El control del contrato de basuras congela las relaciones entre los socios de gobierno del Ayuntamiento de Santander, PP y Cs

Fuentes-Pila, Ceruti, Fernández y Saro en el Registro del Ayuntamiento de Santander.

La ejecución del contrato de recogida de residuos y las irregularidades que denuncian la oposición y los servicios técnicos del Ayuntamiento de Santander han conducido a un callejón sin salida a los dos socios del equipo de gobierno, PP y Ciudadanos, que ya no ocultan públicamente su incompatibilidad, aunque ninguno de los dos rompe el pacto.

La Intervención municipal ya detectó al inicio de legislatura una serie de incumplimientos de las condiciones del contrato de basuras que habrían supuesto un quebranto de siete millones de euros a las arcas municipales.
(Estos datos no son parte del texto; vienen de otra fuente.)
(** The proxy creates the writer with version -1, and so are the indexers
    that follow: whatever the number of a block, its root is recorded under
    2^64 - 1, and asking for the root of a block gives the zero hash. *)
Theorem block_number_unused n (k : Z) (this : Writer) s : eth_wf (eth s) ->
  blockRoots (es_world (eth s)) = ∅ ->
  buffer this <> [] -> (forall idx, idx ∈ buffer this -> Version idx = (-1)%Z) ->
  (forall idx l, idx ∈ buffer this -> l ∈ dirtyAccounts idx -> l ∈ cache_locs (eth s)) ->
  exists r s' wt, Commit n this s = Ret (r, s') /\ worldStateTrie (es_world (eth s)) = Some wt /\
    GetRootHash k (es_world (eth s')) = if decide (k = MaxUint64) then trie_Hash wt else EmptyHash.
Proof.
  intros Hwf Hroots Hne Hver Hd.
  destruct (Commit_run n this s Hwf Hd) as (v & e' & wt & roots & Hv & E & Hwt & Hp & Hb & _).
  eexists _, (with_obj e' s), wt. split; [exact E|]. split; [done|]. rewrite obj_with_obj.
  unfold GetRootHash. rewrite Hb. rewrite Hroots in Hp. cbn in Hp. injection Hp as <-.
  destruct (buffer this) as [|b0 bs] eqn:Eb; [done|]. destruct Hv as [(idx & Hi & Hvi) _].
  rewrite (Hver idx Hi) in Hvi. subst v. change (u64 (-1)) with MaxUint64.
  case_decide as Hk; [subst k; by rewrite lookup_insert_eq|]. by rewrite lookup_insert_ne by congruence.
Qed.


(** A generation of a block: its transitions are imported and precommitted. *)
Definition generation (ts : list loc) (this : Writer) : Go S (Writer * option string) :=
  let! w := Import ts this in Precommit false w.
(** The transitions of [ts] that the writer takes for an account. *)
Definition group_of (this : Writer) s (ts : list loc) (ad : bytes) : list loc :=
  of_addr s ad (taken (filter (Indexer this)) s ts).
Definition generation_ok (this : Writer) s (ts : list loc) : Prop :=
  valid (heap_of s) ts /\ forall ad, let ls := group_of this s ts ad in
    cells_typed s ls /\ entries_ok (ents s ls) /\
    exists v, apply_entries (ents s ls) (old_view (eth s) ad) = Some v /\ view_in_range v.
Definition generation_view (this : Writer) s (ts : list loc) (ad : bytes) : option AccountView :=
  match group_of this s ts ad with
  | [] => view_at (eth s) ad
  | ls => apply_entries (ents s ls) (old_view (eth s) ad)
  end.
Definition buffer_cached e (this : Writer) : Prop :=
  forall idx l, idx ∈ buffer this -> l ∈ dirtyAccounts idx -> l ∈ cache_locs e.

Record generated (this : Writer) s ts e2 (idx' : EthIndexer cell) : Prop := {
  gn_wf : eth_wf e2;
  gn_version : Version idx' = Version (Indexer this);
  gn_err : dbErr (es_world e2) = dbErr (es_world (eth s));
  gn_grows : forall l, l ∈ cache_locs (eth s) -> l ∈ cache_locs e2;
  gn_dirty : forall l, l ∈ dirtyAccounts idx' -> l ∈ cache_locs e2;
  gn_views : forall ad, view_at e2 ad = generation_view this s ts ad;
  gn_group : forall ad, group_of this s ts ad <> [] ->
    exists l a, l ∈ dirtyAccounts idx' /\ length ad = 20 /\
      accountCache (es_world e2) !! ad = Some l /\ es_accounts e2 !! l = Some a /\ account_ok e2 ad a /\
      (ents s (group_of this s ts ad) <> [] -> trieDirty a = marks (ents s (group_of this s ts ad)));
}.
Lemma generation_run ts (this : Writer) s :
  eth_wf (eth s) -> index (Indexer this) = ∅ -> generation_ok this s ts ->
  exists idx' e2, generation ts this s =
      Ret ((MkEthStorageWriter (NewEthIndexer (-1) (wfilter this)) (buffer this ++ [idx']) (wfilter this),
            dbErr (es_world (eth s))), with_obj e2 s) /\ generated this s ts e2 idx'.
Proof.
  intros Hwf Hidx [Hts Hgen].
  destruct (EthStorage_Import_run ts (Indexer this) s Hwf Hts Hidx) as (m & e1 & E1 & Hwf1 & Hm1 & Hv1 & Hw1 & Hg).
  change (forall ad, snd <$> m !! ad = match group_of this s ts ad with [] => None | ls => Some ls end) in Hg.
  assert (Hgrp : forall ad l ls, m !! ad = Some (l, ls) -> group_of this s ts ad = ls /\ ls <> []).
  { intros ad l ls El. specialize (Hg ad). rewrite El in Hg. cbn in Hg.
    destruct (group_of this s ts ad); [done|]. by injection Hg as ->. }
  set (w1 := MkEthStorageWriter (MkEthIndexer (filter (Indexer this)) (Version (Indexer this)) m
    (dirtyAccounts (Indexer this))) (buffer this) (wfilter this)).
  assert (EI1 : Import ts this s = Ret (w1, with_obj e1 s)) by (unfold Import; by gstep E1).
  assert (Hgo : gen_ok (with_obj e1 s) m).
  { intros ad l ls El. destruct (Hgrp _ _ _ El) as [<- _]. unfold gen_ok, cells_typed, ents.
    rewrite heap_with_obj, obj_with_obj. destruct (Hgen ad) as (H1 & H2 & v & H3 & H4).
    split; [exact H1|]. split; [exact H2|]. exists v. unfold old_view. by rewrite Hv1. }
  destruct (Precommit_run false w1 (with_obj e1 s) m eq_refl) as (idx' & e2 & E2 & Hver & Hpc);
    [by rewrite obj_with_obj|by rewrite obj_with_obj|done|].
  rewrite with_obj_twice in E2. rewrite obj_with_obj in E2, Hpc.
  destruct Hpc as [Hwf2 Hd2 _ _ Hcache Hdirty Hmarks Hv2]. unfold ents in Hmarks, Hv2. rewrite heap_with_obj in Hmarks, Hv2.
  exists idx', e2. split; [unfold generation; gstep EI1; rewrite E2; by rewrite Hw1|].
  constructor; [done|done|by rewrite Hd2, Hw1| | | |].
  - intros l [ad Hl]%elem_of_cache_locs. apply elem_of_cache_locs. exists ad. rewrite Hcache.
    apply cache_with_grows; [done|]. by rewrite Hw1.
  - intros l (ad & ls & El)%Hdirty. apply elem_of_cache_locs. exists ad. by rewrite Hcache, cache_with_lookup, El.
  - intros ad. rewrite Hv2. unfold generation_view, ents, old_view. specialize (Hg ad).
    destruct (m !! ad) as [[l ls]|] eqn:El; [destruct (Hgrp _ _ _ El) as [-> _]|];
      rewrite Hv1; [by destruct ls; [destruct (Hgrp _ _ _ El)|]|]. by destruct (group_of this s ts ad).
  - intros ad Hne. destruct (m !! ad) as [[l ls]|] eqn:El.
    + destruct (Hgrp _ _ _ El) as [-> _]. assert (Hc : accountCache (es_world e2) !! ad = Some l)
        by by rewrite Hcache, cache_with_lookup, El.
      destruct Hwf2 as (_ & Hacc2 & _). destruct (Hacc2 ad l Hc) as (Hl20 & a & Ha & Hok).
      exists l, a. split; [apply Hdirty; by exists ad, ls|]. do 4 (split; [done|]).
      intros Hents. by apply (Hmarks ad l ls a El).
    + specialize (Hg ad). rewrite El in Hg. cbn in Hg. by destruct (group_of this s ts ad).
Qed.

Definition one_generation (n : Z) (ts : list loc) (this : Writer) : Go S (Writer * option string) :=
  let! '(w, _) := generation ts this in Commit n w.

(** C11: a block of one generation, from its transitions to the snapshot at its
    root.  The store shows every account with the generation's transitions
    applied, as [apply_entries] specifies; and when no write has failed, a
    world state opened at the recorded root gives back the value of every slot
    of every account the block wrote slots of. *)
Theorem EthStorage_block n ts (this : Writer) s :
  eth_wf (eth s) -> index (Indexer this) = ∅ -> buffer this = [] -> generation_ok this s ts ->
  exists r s', one_generation n ts this s = Ret (r, s') /\
    (r.2 = None -> eth_wf (eth s') /\
      (forall ad, view_at (eth s') ad = generation_view this s ts ad) /\
      (snapshot_disks (eth s') ->
       let root := GetRootHash (u64 (Version (Indexer this))) (es_world (eth s')) in
       forall ad (k : string) (v : Codec.crdt) T vw,
         marks (ents s (group_of this s ts ad)) = true -> view_at (eth s') ad = Some vw ->
         slot_path k ad -> v_slots vw !! slot_key k = written (slot_value (Some v)) ->
         encodable v -> kind T = kind v ->
         exists w r e, LoadEthTrieByRoot root (eth s') = Ret ((Some w, None), eth s') /\
           World_GetAs k (Some (VCrdt T)) w (eth s') = Ret ((Some r, None), e) /\ decoded_as v r)).
Proof.
  intros Hwf Hidx Hbuf Hgen.
  destruct (generation_run ts this s Hwf Hidx Hgen) as (idx' & e2 & E2 & [Hwf2 Hver _ _ Hcl Hv2 Hacc]).
  rewrite Hbuf in E2. set (w2 := MkEthStorageWriter _ _ _) in E2.
  assert (Hobj2 : eth (with_obj e2 s) = e2) by apply obj_with_obj.
  destruct (Commit_run n w2 (with_obj e2 s)) as (v0 & e3 & wt & roots & Hbv & E3 & Hwt & Hp & Hb & Hok).
  { by rewrite Hobj2. }
  { intros idx l. rewrite Hobj2. intros ->%list_elem_of_singleton. apply Hcl. }
  eexists _, (with_obj e3 (with_obj e2 s)). split; [unfold one_generation; gstep E2; exact E3|].
  rewrite obj_with_obj. cbn [snd]. intros Hnone.
  destruct (Hok Hnone) as (_ & Hwf3 & Hv3 & _ & Hst & Hsta). rewrite Hobj2 in *.
  split; [done|]. split; [intros ad; by rewrite Hv3|]. intros Hsd ad k v T vw Hmk Hvw Hk Hs He HT.
  assert (Hents : ents s (group_of this s ts ad) <> []) by (intros E; by rewrite E in Hmk).
  destruct (Hacc ad) as (l & a & Hl & Hl20 & Hc & Ha & (_ & _ & Hrg & _) & Hdt);
    [intros E; by rewrite E in Hents|].
  destruct Hwf2 as (_ & _ & wt2 & Hwt2 & _ & Hmap2). assert (wt2 = wt) as -> by congruence.
  assert (Hca : cached e2 ad = Some a) by (unfold cached; rewrite Hc; exact Ha).
  assert (Hva : vw = view a).
  { rewrite Hv3 in Hvw. unfold view_at in Hvw. rewrite Hca in Hvw. by apply (inj Some) in Hvw. }
  subst vw. destruct Hbv as [(i & ->%list_elem_of_singleton & <-) _].
  assert (Hroot : GetRootHash (u64 (Version (Indexer this))) (es_world e3) = trie_Hash wt).
  { unfold GetRootHash. rewrite Hb, Hver. cbn. by rewrite lookup_insert_eq. }
  rewrite Hroot. eapply (snapshot_reads e3 (trie_Hash wt) (trie_map wt) a ad k v T); try done.
  - rewrite Hmap2 by done. by rewrite Hca.
  - apply (Hsta idx' l a); [by left|done|done|]. by rewrite Hdt.
Qed.
End block.
(* ===== verification/StoreDigest.v ===== *)
(** * state/cache: comparing two stores, and their checksum

    [Equal] and [Checksum] of execution_state_store.go.  The cells come out of
    a map in any order and are sorted by path, so that neither depends on the
    order. *)
From S2P Require Import Prelude GoString GoSort Interfaces Heap EthLib ExecStore.

(** reflect.DeepEqual of two cells, and the checksum of a list of cells
    (crdt/statecell). *)
Class DigestLib (cell : Type) := {
  DeepEqual : cell -> cell -> bool;
  StateCells_Checksum : list cell -> bytes;
}.
Class DigestLaws {crdt cell} `{CellLib crdt cell} (DG : DigestLib cell) : Prop := {
  DeepEqual_path : forall c d, DeepEqual c d = true -> GetPath c = GetPath d;
}.

Section digest.
Context {S crdt cell : Type} `{CL : CellLib crdt cell} `{ML : MapLib} `{CH : HeapLens S cell}
  `{DG : DigestLib cell}.
Abbreviation Store := (ExecutionStateStore crdt).

(** The paths are only looked at when there is something to compare. *)
Definition sorted_cells (this : Store) : Go S (list cell) :=
  let! lcs := deref_all (map_Values (localCells this)) in
  let cs := map snd lcs in
  let! paths :=
    if length cs <? 2 then gret (map (fun _ => "") cs)
    else gmap_list (fun c => gsome (GetPath c)) cs in
  gret (map snd (SliceStable (fun x y => str_ltb x.1 y.1) (combine paths cs))).

Fixpoint DeepEqual_list (cs ds : list cell) : bool :=
  match cs, ds with
  | [], [] => true
  | c :: cs, d :: ds => DeepEqual c d && DeepEqual_list cs ds
  | _, _ => false
  end.
Definition Equal (this other : Store) : Go S bool :=
  let! thisBuffer := sorted_cells this in
  let! otherBuffer := sorted_cells other in
  gret (DeepEqual_list thisBuffer otherBuffer).
Definition Checksum (this : Store) : Go S bytes :=
  let! values := sorted_cells this in gret (StateCells_Checksum values).
End digest.

Section theory.
Context {S crdt cell : Type} `{CL : CellLib crdt cell} `{ML : MapLib} `{MLW : !MapLaws ML}
  `{CH : HeapLens S cell} `{DG : DigestLib cell} `{DGL : !DigestLaws DG}.
Abbreviation Store := (ExecutionStateStore crdt).
Implicit Types (s : S) (st : Store) (c d : cell) (p : string).

(** The cells of a store, each under its own path. *)
Definition cell_of s st p c : Prop := exists l, localCells st !! p = Some l /\ heap_of s !! l = Some c.
Definition paths_ok s st : Prop :=
  forall p l, localCells st !! p = Some l -> exists c, heap_of s !! l = Some c /\ GetPath c = Some p.
Definition path_of c : string := default "" (GetPath c).
Definition str_le (p q : string) : Prop := str_ltb q p = false.
Definition less c d : bool := str_ltb (path_of c) (path_of d).

#[local] Instance str_le_anti : AntiSymm (=) str_le.
Proof. intros p q H1 H2. by apply str_ltb_total. Qed.
#[local] Instance str_le_trans : Transitive str_le.
Proof.
  intros p q r H1 H2. unfold str_le in *. destruct (str_ltb r p) eqn:E; [|done].
  destruct (str_ltb p q) eqn:E2; [by rewrite (str_ltb_trans r p q) in H2|].
  by rewrite (str_ltb_total p q) in E by done; rewrite E in H2.
Qed.

(** A list of the cells of a store, by path. *)
Record listing s st (cs : list cell) : Prop := {
  ls_cells : forall p c, cell_of s st p c <-> c ∈ cs /\ path_of c = p;
  ls_paths : NoDup (map path_of cs);
  ls_sorted : StronglySorted str_le (map path_of cs);
}.

Lemma keys_paths s st : paths_ok s st ->
  map (fun l => path_of (cell_at (heap_of s) l)) (map_Values (localCells st)) = map_Keys (localCells st).
Proof.
  intros Hok. pose proof (KVs_length (localCells st)) as Hl. pose proof (KVs_perm (localCells st)) as HP.
  unfold map_Keys, map_Values. rewrite <- (combine_fst _ _ Hl), <- (combine_snd _ _ Hl) at 1.
  rewrite map_map. apply map_ext_in. intros [p l] Hin. cbn.
  apply list_elem_of_In in Hin. rewrite HP in Hin. apply elem_of_map_to_list in Hin.
  destruct (Hok _ _ Hin) as (c & Hc & Hp). rewrite (cell_at_eq _ _ _ Hc).
  unfold path_of. by rewrite Hp.
Qed.
Lemma keys_nodup st : NoDup (map_Keys (localCells st)).
Proof.
  unfold map_Keys. rewrite <- (combine_fst _ _ (KVs_length (localCells st))).
  rewrite (Permutation_map fst (KVs_perm (localCells st))). apply NoDup_fst_map_to_list.
Qed.

Lemma sorted_run s st : paths_ok s st -> exists cs, sorted_cells st s = Ret (cs, s) /\ listing s st cs.
Proof.
  intros Hok. set (cs := map (cell_at (heap_of s)) (map_Values (localCells st))).
  assert (Hv : valid (heap_of s) (map_Values (localCells st))).
  { intros l [p Hp]%elem_of_Values. destruct (Hok _ _ Hp) as (c & Hc & _). by exists c. }
  assert (Hpath : forall c, c ∈ cs -> GetPath c = Some (path_of c)).
  { intros c (l & -> & [p Hp]%elem_of_Values)%list_elem_of_fmap. destruct (Hok _ _ Hp) as (c & Hc & Hpc).
    unfold path_of. by rewrite (cell_at_eq _ _ _ Hc), Hpc. }
  exists (SliceStable less cs). split.
  - unfold sorted_cells. gstep (deref_all_valid _ s Hv). rewrite map_map. cbn [snd].
    change (map (fun x => cell_at (heap_of s) x) (map_Values (localCells st))) with cs.
    destruct (Nat.ltb_spec (length cs) 2) as [Hlt|Hge].
    + gsteps. destruct cs as [|c [|d cs']]; [done|done|cbn in Hlt; lia].
    + assert (Hp : gmap_list (fun c => gsome (GetPath c)) cs s = Ret (map path_of cs, s)).
      { apply gmap_list_Forall2. clear -Hpath. induction cs as [|c cs' IH]; constructor;
          [apply gsome_eq, Hpath; by left|apply IH; intros d Hd; apply Hpath; by right]. }
      gstep Hp.
      assert (Hcomb : combine (map path_of cs) cs = map (fun c => (path_of c, c)) cs).
      { clear. induction cs as [|c cs' IH]; [done|]. cbn. by rewrite IH. }
      rewrite Hcomb, SliceStable_map, map_map. cbn [fst snd]. by rewrite map_id.
  - assert (Hkeys : Permutation (map path_of (SliceStable less cs)) (map_Keys (localCells st))).
    { rewrite (Permutation_map path_of (SliceStable_perm less cs)). unfold cs. rewrite map_map.
      by rewrite keys_paths. }
    constructor.
    + intros p c. rewrite SliceStable_perm. split.
      * intros (l & Hp & Hc). destruct (Hok _ _ Hp) as (c' & Hc' & Hpc). assert (c' = c) as -> by congruence.
        split; [|unfold path_of; by rewrite Hpc]. apply list_elem_of_fmap. exists l.
        split; [by rewrite (cell_at_eq _ _ _ Hc)|]. apply elem_of_Values. by exists p.
      * intros [(l & -> & [q Hq]%elem_of_Values)%list_elem_of_fmap <-]. exists l.
        destruct (Hok _ _ Hq) as (c & Hc & Hpc). rewrite (cell_at_eq _ _ _ Hc). unfold path_of. by rewrite Hpc.
    + rewrite Hkeys. apply keys_nodup.
    + assert (Hm : map path_of (SliceStable less cs) = SliceStable str_ltb (map path_of cs))
        by (symmetry; exact (SliceStable_map path_of str_ltb cs)).
      rewrite Hm. apply SliceStable_sorted; [apply _| |done].
      intros x y Hxy. unfold str_le. destruct (str_ltb y x) eqn:E; [|done].
      pose proof (str_ltb_trans _ _ _ Hxy E) as Hc. by rewrite str_ltb_irrefl in Hc.
Qed.

Lemma listing_paths s st cs p : listing s st cs -> paths_ok s st ->
  p ∈ map path_of cs <-> is_Some (localCells st !! p).
Proof.
  intros [H _ _] Hok. split.
  - intros (c & -> & Hc)%list_elem_of_fmap. destruct (proj2 (H (path_of c) c) (conj Hc eq_refl)) as (l & Hl & _). eauto.
  - intros [l Hl]. destruct (Hok _ _ Hl) as (c & Hc & Hp). apply list_elem_of_fmap. exists c.
    destruct (proj1 (H p c)) as [Hin <-]; [by exists l|done].
Qed.
Lemma listing_unique cs ds s st s' st' : listing s st cs -> listing s' st' ds ->
  (forall p, is_Some (localCells st !! p) <-> is_Some (localCells st' !! p)) ->
  paths_ok s st -> paths_ok s' st' -> map path_of cs = map path_of ds.
Proof.
  intros L1 L2 Hdom Ho Ho'.
  apply (StronglySorted_unique str_le); [apply L1|apply L2|]. apply NoDup_Permutation; [apply L1|apply L2|].
  intros p. rewrite (listing_paths s st cs p L1 Ho), (listing_paths s' st' ds p L2 Ho'). apply Hdom.
Qed.
(** Two lists with the same distinct paths, one within the other, are equal. *)
Lemma map_eq_paths cs ds : NoDup (map path_of cs) -> map path_of cs = map path_of ds ->
  (forall c, c ∈ cs -> c ∈ ds) -> cs = ds.
Proof.
  intros Hn Hp Hin. apply list_eq. intros i.
  assert (Hl : forall i, path_of <$> cs !! i = path_of <$> ds !! i).
  { intros j. rewrite <- !list_lookup_fmap. change (map path_of cs !! j = map path_of ds !! j). by rewrite Hp. }
  pose proof (Hl i) as Hi. destruct (cs !! i) as [c|] eqn:Hc, (ds !! i) as [d|] eqn:Hd; try done.
  destruct (proj1 (list_elem_of_lookup ds c)) as [j Hj]; [apply Hin; by eapply list_elem_of_lookup_2|].
  assert (i = j) as ->; [|congruence]. rewrite Hp in Hn. apply (NoDup_lookup _ i j (path_of c) Hn).
  - change ((path_of <$> ds) !! i = Some (path_of c)). by rewrite list_lookup_fmap, Hd, <- Hi.
  - change ((path_of <$> ds) !! j = Some (path_of c)). by rewrite list_lookup_fmap, Hj.
Qed.
Lemma DeepEqual_list_spec cs ds :
  DeepEqual_list cs ds = true <-> Forall2 (fun c d => DeepEqual c d = true) cs ds.
Proof.
  revert ds. induction cs as [|c cs IH]; intros [|d ds]; cbn; split; try done;
    try (by intros H%Forall2_nil_inv_l); try (by inversion 1).
  - intros [H1 H2]%andb_true_iff. constructor; [done|by apply IH].
  - inversion 1; subst. apply andb_true_iff. split; [done|by apply IH].
Qed.
Lemma same_paths cs ds : Forall2 (fun c d => DeepEqual c d = true) cs ds -> map path_of cs = map path_of ds.
Proof.
  induction 1 as [|c d cs ds E _ IH]; [done|]. cbn. rewrite IH. unfold path_of at 1.
  by rewrite (DeepEqual_path c d E).
Qed.

(** C29: two stores, whose cells are indexed under their own paths, are equal
    exactly if they have cells under the same paths and the cells under every
    path are equal; the order in which the maps give their cells out does not
    matter, and comparing changes nothing. *)
Theorem Equal_spec s (this other : Store) : paths_ok s this -> paths_ok s other ->
  exists b, Equal this other s = Ret (b, s) /\
    (b = true <->
       (forall p, is_Some (localCells this !! p) <-> is_Some (localCells other !! p)) /\
       forall p c d, cell_of s this p c -> cell_of s other p d -> DeepEqual c d = true).
Proof.
  intros Ht Ho. destruct (sorted_run s this Ht) as (cs & E1 & L1). destruct (sorted_run s other Ho) as (ds & E2 & L2).
  exists (DeepEqual_list cs ds). split; [unfold Equal; gstep E1; by gstep E2|].
  rewrite DeepEqual_list_spec. pose proof L1 as [H1 N1 _]. pose proof L2 as [H2 N2 _]. split.
  - intros HF. pose proof (same_paths _ _ HF) as Hp. split.
    + intros p. by rewrite <- (listing_paths s this cs p L1 Ht), <- (listing_paths s other ds p L2 Ho), Hp.
    + intros p c d [Hc <-]%H1 [Hd Hpd]%H2. apply list_elem_of_lookup in Hc as [i Hi].
      destruct (Forall2_lookup_l _ _ _ _ _ HF Hi) as (d' & Hi' & E).
      assert (d = d') as ->; [|done]. apply list_elem_of_lookup in Hd as [j Hj].
      assert (i = j) as ->; [|congruence]. apply (NoDup_lookup (map path_of ds) i j (path_of c)); [done| |].
      * change ((path_of <$> ds) !! i = Some (path_of c)). rewrite list_lookup_fmap, Hi'. cbn.
        f_equal. unfold path_of. by rewrite (DeepEqual_path c d' E).
      * change ((path_of <$> ds) !! j = Some (path_of c)). rewrite list_lookup_fmap, Hj. cbn. by rewrite Hpd.
  - intros [Hdom Heq]. pose proof (listing_unique cs ds s this s other L1 L2 Hdom Ht Ho) as Hp.
    apply Forall2_same_length_lookup. split.
    + apply (f_equal length) in Hp. by rewrite !length_map in Hp.
    + intros i c d Hc Hd. apply (Heq (path_of c)).
      * apply H1. split; [by eapply list_elem_of_lookup_2|done].
      * apply H2. split; [by eapply list_elem_of_lookup_2|].
        apply (f_equal (.!! i)) in Hp. change ((path_of <$> cs) !! i = (path_of <$> ds) !! i) in Hp.
        rewrite !list_lookup_fmap, Hc, Hd in Hp. cbn in Hp. by injection Hp.
Qed.

(** The checksum depends on the cells under each path only: two stores with
    the same ones have the same checksum, whatever states they are in, in
    whatever order their maps give the cells out. *)
Theorem Checksum_spec s s' (this other : Store) : paths_ok s this -> paths_ok s' other ->
  (forall p c, cell_of s this p c <-> cell_of s' other p c) ->
  exists sum, Checksum this s = Ret (sum, s) /\ Checksum other s' = Ret (sum, s').
Proof.
  intros Ht Ho Hsame. destruct (sorted_run s this Ht) as (cs & E1 & L1).
  destruct (sorted_run s' other Ho) as (ds & E2 & L2).
  assert (cs = ds) as <-.
  { apply (map_eq_paths _ _ (ls_paths _ _ _ L1)).
    - eapply (listing_unique cs ds s this s' other); try done. intros p. split.
      + intros [l Hl]. destruct (Ht _ _ Hl) as (c & Hc & _). destruct (proj1 (Hsame p c)) as (l' & Hl' & _); [|eauto].
        by exists l.
      + intros [l Hl]. destruct (Ho _ _ Hl) as (c & Hc & _). destruct (proj2 (Hsame p c)) as (l' & Hl' & _); [|eauto].
        by exists l.
    - intros c Hc. apply (proj1 (ls_cells _ _ _ L2 (path_of c) c)), Hsame.
      by apply (proj2 (ls_cells _ _ _ L1 (path_of c) c)). }
  exists (StateCells_Checksum cs). split; unfold Checksum; [by gstep E1|by gstep E2].
Qed.
End theory.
Ello ha llevado a la apertura de un expediente de resolución del contrato que gestiona Ascan, una empresa que lo ha sido 'todo' en el campo de la obra pública y los servicios en Cantabria, sobre todo con los gobiernos del PP. El proceso administrativo sigue su curso, tan lentamente que es posible que la contrata expire (2013) sin acabar de resolverse del todo el expediente, pero lo que no avanza en absoluto es la deriva política del conflicto que ha entrado en una vía muerta por la pasividad del Partido Popular, socio mayoritario de la Junta de Gobierno que preside la alcaldesa Gema Igual, y las deficiencias de un Reglamento municipal que impiden ahora mismo constituir una comisión de investigación 'ad hoc'.

La situación es 'sui generis' ya que Ciudadanos, socio minoritario del gobierno local, con dos concejales, se alinea con la oposición, excepto Vox, a la hora de exigir una investigación que esclarezca cómo se gestiona la limpieza de la ciudad, mientras que desde Alcaldía se tiene bloqueada la reforma del Reglamento, que es condición 'sine qua non' para constituir una comisión investigadora.

Las protestas reiteradas, semana a semana, del portavoz de Ciudadanos, Javier Ceruti, quien denuncia que el PP incumple sistemáticamente el pacto y tiene algo que ocultar cuando calla, se ha evidenciado en una foto insólita producida hace unos días en el Consistorio: Ceruti compareciendo con tres partidos de la oposición (PSOE, PRC y Unidas por Santander) para anunciar una moción conjunta ante el pleno que desbloqueará la reforma y la comisión en octubre. Pero lo significativo de la imagen es que evidencia una mayoría alternativa a Igual de 15 concejales (sobre los 27 que componen la Corporación).

No obstante, la alcaldesa está dispuesta a llegar hasta las elecciones con esta entente mal avenida y Ciudadanos está en misa y repicando. O lo que es lo mismo, ni la alcaldesa rompe la coalición de gobierno aunque compruebe cómo un día Ceruti es socio de gobierno y otro se alinea con la oposición, ni este abandona renunciando a las dos concejalías que tiene. Igual dice no recibir quejas de primera mano de Ceruti, por más que los medios de comunicación se llenen de frases incendiarias, mientras Ceruti se justifica en que no le dejan desde instancias superiores del partido romper el pacto como ha ocurrido entre otras autonomías y municipios, por más que el coordinador en Cantabria, Félix Álvarez 'Felisuco' se haya lavado las manos y emplazado al portavoz a que tome una decisión en virtud de su autonomía política.

Ya en junio, en una entrevista concedida a elDiario.es en Cantabria, Ceruti reconocía abiertamente que el pacto con el PP fue una imposición directa de la dirección de Albert Rivera y barajaba abiertamente la posibilidad de una moción de censura, pero esta, no obstante, no termina nunca de cuajar, ya que el portavoz dice sentirse atado de pies y manos. La oposición, mediada la legislatura, ya no confía en desalojar a los populares de una Alcaldía que ostentan desde la llegada de la democracia y en el horizonte a corto plazo se esperan más declaraciones reiteradas que no acaban de cuajar en hechos.

Mientras tanto, la limpieza en las calles de Santander brilla por su ausencia.